Award Abstract # 1753701
An Ethnography of a Brain Interface Device

NSF Org: SES
Division of Social and Economic Sciences
Recipient: THE LELAND STANFORD JUNIOR UNIVERSITY
Initial Amendment Date: January 19, 2018
Latest Amendment Date: January 19, 2018
Award Number: 1753701
Award Instrument: Standard Grant
Program Manager: Frederick Kronz
SES
 Division of Social and Economic Sciences
SBE
 Directorate for Social, Behavioral and Economic Sciences
Start Date: February 1, 2018
End Date: December 31, 2019 (Estimated)
Total Intended Award Amount: $12,410.00
Total Awarded Amount to Date: $12,410.00
Funds Obligated to Date: FY 2018 = $12,410.00
History of Investigator:
  • S Lochlann Jain (Principal Investigator)
    lochjain@stanford.edu
  • Cordelia Erickson-Davis (Co-Principal Investigator)
Recipient Sponsored Research Office: Stanford University
450 JANE STANFORD WAY
STANFORD
CA  US  94305-2004
(650)723-2300
Sponsor Congressional District: 16
Primary Place of Performance: Stanford University
235 Hamilton Ave
Palo Alto
CA  US  94304-1212
Primary Place of Performance
Congressional District:
16
Unique Entity Identifier (UEI): HJD6G4D6TJY5
Parent UEI:
NSF Program(s): STS-Sci, Tech & Society
Primary Program Source: 01001819DB NSF RESEARCH & RELATED ACTIVIT
Program Reference Code(s): 7567, 9179
Program Element Code(s): 760300
Award Agency Code: 4900
Fund Agency Code: 4900
Assistance Listing Number(s): 47.075

ABSTRACT

This project will advance our understanding of using technologies of the brain in interpreting the senses. The project will engage in public participation in discussions regarding the development and use of brain machine interface devices. The study will identify how these technologies are brought to market, and experienced by individual users. It will be of interest to patients, doctors, policy makers, scientists and technology developers.
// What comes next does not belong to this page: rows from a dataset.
(* ===== verification/TabLib.v ===== *)
(** The table library, [VM/src/ltablib.cpp], but for [table.sort] (file
    [Sort.v]): insertion, removal, [table.move] with its three ways of moving,
    concatenation, packing and the rest.

    Tables are shared objects: a value [LTable a] names the table at the address
    [a] of the store [tables], and two arguments may name one table.  A function
    takes the arguments and the store and yields the results and the store; what
    an error leaves in the store is not modelled.  A Lua function that the library
    calls is the parameter [call].  [DFFlag::LuauTableMoveTimeoutFix] is a
    parameter.  Additions of [int] that the code does not guard are checked. *)
From stdpp Require Import gmap pretty.
From S2P Require Import Prelude Word Double LuaApi Tm Arith Compare Key TableNode Table Sort.
Open Scope Z_scope.
Open Scope outcome_scope.

Abbreviation tables := (gmap Z LuaTable).

Definition table_at (σ : tables) (a : Z) : outcome LuaTable :=
  match σ !! a with Some t => Ret t | None => Undefined "no table at this address" end.

(** [luaL_checktype(L, narg, LUA_TTABLE)] and [hvalue] *)
Definition check_table (args : list TValue) (narg : Z) : outcome Z :=
  match index2addr args narg with Some (LTable a) => Ret a | _ => tag_error narg "table" end.

Definition INT_MAX : Z := 2 ^ 31 - 1.

Section TabLib.
Context `{VecSize, Target, NumFormat}.
Variable str_addr : list Z -> Z.
Variable objects : tables -> heap.
Variable call : TValue -> list TValue -> tables -> outcome (TValue * tables).

(** * The API on tables (lapi.cpp) *)

Definition rawgeti (t : LuaTable) (n : Z) : TValue := slot_get t (luaH_getnum t n).

Definition rawseti (t : LuaTable) (n : Z) (v : TValue) : outcome LuaTable :=
  require negb (readonly t) else_ luaG_readonlyerror in
  p <- luaH_setnum t n ;; let '(t, s) := p in Ret (setslot t s v).

Definition lua_rawgeti (σ : tables) (a n : Z) : outcome TValue :=
  t <- table_at σ a ;; Ret (rawgeti t n).

Definition lua_rawseti (σ : tables) (a n : Z) (v : TValue) : outcome tables :=
  t <- table_at σ a ;; t <- rawseti t n v ;; Ret (<[a := t]> σ).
This project will bring together social studies of science, the neurosciences and translational medicine to investigate the ways in which brain machine interface (BMI) devices are being developed. It will explore questions about what subjects see when using BMI devices? What does it mean for a BMI device to "work"? The study will trace how institutional relationships involved in the production of a BMI device (i.e. the academic military- industrial complex) manifest in individual, perceptual experience. The project will use phenomenological and experimental methods that include computational modeling, psychophysics and behavioral tasks, as well as interviews and ethnography. By combining institutional ethnography and critical phenomenological methods in the context of the neuroscience the result will contribute to our understanding of the processes of embodiment.

PROJECT OUTCOMES REPORT

Disclaimer

This Project Outcomes Report for the General Public is displayed verbatim as submitted by the Principal Investigator (PI) for this award. Any opinions, findings, and conclusions or recommendations expressed in this Report are those of the PI and do not necessarily reflect the views of the National Science Foundation; NSF has not approved or endorsed its content.

I am interested in using cross-disciplinary methods in order to create multilevel analyses of perceptual phenomena.  This project serves as a case example of this kind of work, focusing on artificial vision produced by visual prosthesis devices. The project centers on the following questions: what do individuals with these devices see when these devices are turned on for the first time? How does that change over time? What does it mean for one of these devices to “work”?  Over the course of four years, I followed these devices – and one in particular - from bench to bedside, using mixed methods that allowed me to attend to both their perceptual and political origins and effects.  What I found was that the reason we currently know so little about the experience of artificial vision produced by these devices - despite hundreds of individuals having already ben implanted, scores of them closely followed in research trials - is because we don’t ask.  Why we don’t ask is the story of perception in the age of information and financialization, a story that I elaborate on using ethnographic data collected from neuroscience labs in Silicon Valley, a biotech start-up in Paris and the US FDA. 

But ask we must, as it is our ethical imperative to understand what these technologies and others like them are doing and why. Within this work I develop a conceptual framework and perceptual toolkit with which to inquire about the effects of complicated information and communication technologies. I demonstrate their use with ethnographic data related to the perceptual experience of visual prosthesis recipients. I find that when we do ask, we learn that artificial vision produced by these devices seems to be a fundamentally different phenomenon than natural vision. It is a finding that must be understood within the political and economic context in which the devices are made, and that has important implications for both how these devices are produced and implemented, as well as for our more general understanding of sensory perception.